_Supplied records_
-=-=-

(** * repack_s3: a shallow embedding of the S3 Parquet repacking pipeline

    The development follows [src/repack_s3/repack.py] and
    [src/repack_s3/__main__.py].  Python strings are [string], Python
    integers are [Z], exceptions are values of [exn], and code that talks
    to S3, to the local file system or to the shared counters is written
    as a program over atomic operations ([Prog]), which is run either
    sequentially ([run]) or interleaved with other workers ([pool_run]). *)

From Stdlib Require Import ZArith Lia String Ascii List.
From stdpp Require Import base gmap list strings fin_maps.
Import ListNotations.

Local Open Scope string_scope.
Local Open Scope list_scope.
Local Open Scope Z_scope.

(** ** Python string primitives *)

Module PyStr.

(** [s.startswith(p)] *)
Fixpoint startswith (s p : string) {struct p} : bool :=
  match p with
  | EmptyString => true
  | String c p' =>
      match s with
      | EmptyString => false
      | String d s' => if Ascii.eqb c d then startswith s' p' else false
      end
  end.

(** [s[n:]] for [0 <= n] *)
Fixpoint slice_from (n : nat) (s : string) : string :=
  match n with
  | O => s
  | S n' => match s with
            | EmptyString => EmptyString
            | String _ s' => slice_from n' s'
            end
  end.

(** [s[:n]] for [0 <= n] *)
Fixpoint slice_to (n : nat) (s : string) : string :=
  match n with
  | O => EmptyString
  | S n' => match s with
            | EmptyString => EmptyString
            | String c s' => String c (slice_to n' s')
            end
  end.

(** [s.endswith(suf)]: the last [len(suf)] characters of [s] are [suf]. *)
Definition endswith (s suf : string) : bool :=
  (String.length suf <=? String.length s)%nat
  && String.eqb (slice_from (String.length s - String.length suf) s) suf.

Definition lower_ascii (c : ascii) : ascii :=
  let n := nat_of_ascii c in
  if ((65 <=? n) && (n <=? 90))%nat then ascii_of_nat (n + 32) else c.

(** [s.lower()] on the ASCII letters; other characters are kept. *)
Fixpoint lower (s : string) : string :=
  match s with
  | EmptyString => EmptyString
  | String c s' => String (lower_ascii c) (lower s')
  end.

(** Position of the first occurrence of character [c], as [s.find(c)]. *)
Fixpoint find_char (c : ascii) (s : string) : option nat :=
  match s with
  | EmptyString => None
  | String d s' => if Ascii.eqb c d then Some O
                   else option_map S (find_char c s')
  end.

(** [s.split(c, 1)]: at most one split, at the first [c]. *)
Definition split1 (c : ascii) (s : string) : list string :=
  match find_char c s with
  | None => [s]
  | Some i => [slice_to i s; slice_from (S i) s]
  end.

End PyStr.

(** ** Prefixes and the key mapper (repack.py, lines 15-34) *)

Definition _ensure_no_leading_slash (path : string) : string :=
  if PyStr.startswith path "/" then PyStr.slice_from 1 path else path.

-=-=-

_What you need to do_
Reply with the number of lines in the data above that contain "startswith", and with nothing else.

_Solution to the problem_
4